◆ What is needed
Copy, from the listing, every line in which the string "isTs" is present.
━━━━━━━━
(** X12: the flags of two batches put together.  [isJs], [isTs] and
    [isJsx] are [true] exactly when they are for both parts, [isNone]
    when it is for one of them; [isCjs] is [true] only if it is for both
    parts, but not whenever it is: a [.cjs] batch and a [.cts] batch
    together are not [isCjs]. *)
Theorem flags_of_joined_batches :
  (forall deps1 deps2 : list DepsFile,
      let r := index_cts.checkExtGroup (deps1 ++ deps2) in
      let r1 := index_cts.checkExtGroup deps1 in
      let r2 := index_cts.checkExtGroup deps2 in
      (is_true_in r "isJs" <-> is_true_in r1 "isJs" /\ is_true_in r2 "isJs")
      /\ (is_true_in r "isTs"
          <-> is_true_in r1 "isTs" /\ is_true_in r2 "isTs")
      /\ (is_true_in r "isJsx"
          <-> is_true_in r1 "isJsx" /\ is_true_in r2 "isJsx")
      /\ (is_true_in r "isNone"
          <-> is_true_in r1 "isNone" \/ is_true_in r2 "isNone")
      /\ (is_true_in r "isCjs"
          -> is_true_in r1 "isCjs" /\ is_true_in r2 "isCjs"))
  /\ (forall c1 c2,
         let deps1 := [ {| file := "a.cjs"; content := c1 |} ] in
         let deps2 := [ {| file := "b.cts"; content := c2 |} ] in
         is_true_in (index_cts.checkExtGroup deps1) "isCjs"
         /\ is_true_in (index_cts.checkExtGroup deps2) "isCjs"
         /\ is_false_in (index_cts.checkExtGroup (deps1 ++ deps2)) "isCjs").
Proof.
  split; [|intros c1 c2; repeat split].
  intros deps1 deps2 r r1 r2.
  destruct (checkExtGroup_lookup (deps1 ++ deps2))
    as (HNone & HJsx & HCjs & _ & HJs & HTs).
  destruct (checkExtGroup_lookup deps1)
    as (HNone1 & HJsx1 & HCjs1 & _ & HJs1 & HTs1).
  destruct (checkExtGroup_lookup deps2)
    as (HNone2 & HJsx2 & HCjs2 & _ & HJs2 & HTs2).
  rewrite suffixes_app, !every_app in *.
  fold r in HNone, HJsx, HCjs, HJs, HTs.
  fold r1 in HNone1, HJsx1, HCjs1, HJs1, HTs1.
  fold r2 in HNone2, HJsx2, HCjs2, HJs2, HTs2.
  rewrite (is_true_in_lookup _ _ _ HJs), (is_true_in_lookup _ _ _ HJs1),
          (is_true_in_lookup _ _ _ HJs2), (is_true_in_lookup _ _ _ HTs),
          (is_true_in_lookup _ _ _ HTs1), (is_true_in_lookup _ _ _ HTs2),
          (is_true_in_lookup _ _ _ HJsx), (is_true_in_lookup _ _ _ HJsx1),
          (is_true_in_lookup _ _ _ HJsx2), (is_true_in_lookup _ _ _ HNone),
          (is_true_in_lookup _ _ _ HNone1), (is_true_in_lookup _ _ _ HNone2),
          (is_true_in_lookup _ _ _ HCjs), (is_true_in_lookup _ _ _ HCjs1),
          (is_true_in_lookup _ _ _ HCjs2).
  rewrite !andb_true_iff, !negb_true_iff, andb_false_iff, !orb_true_iff,
          !andb_true_iff.
  tauto.
Qed.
━━━━━━━━
◆ The completed task
(** X12: the flags of two batches put together.  [isJs], [isTs] and
      /\ (is_true_in r "isTs"
          <-> is_true_in r1 "isTs" /\ is_true_in r2 "isTs")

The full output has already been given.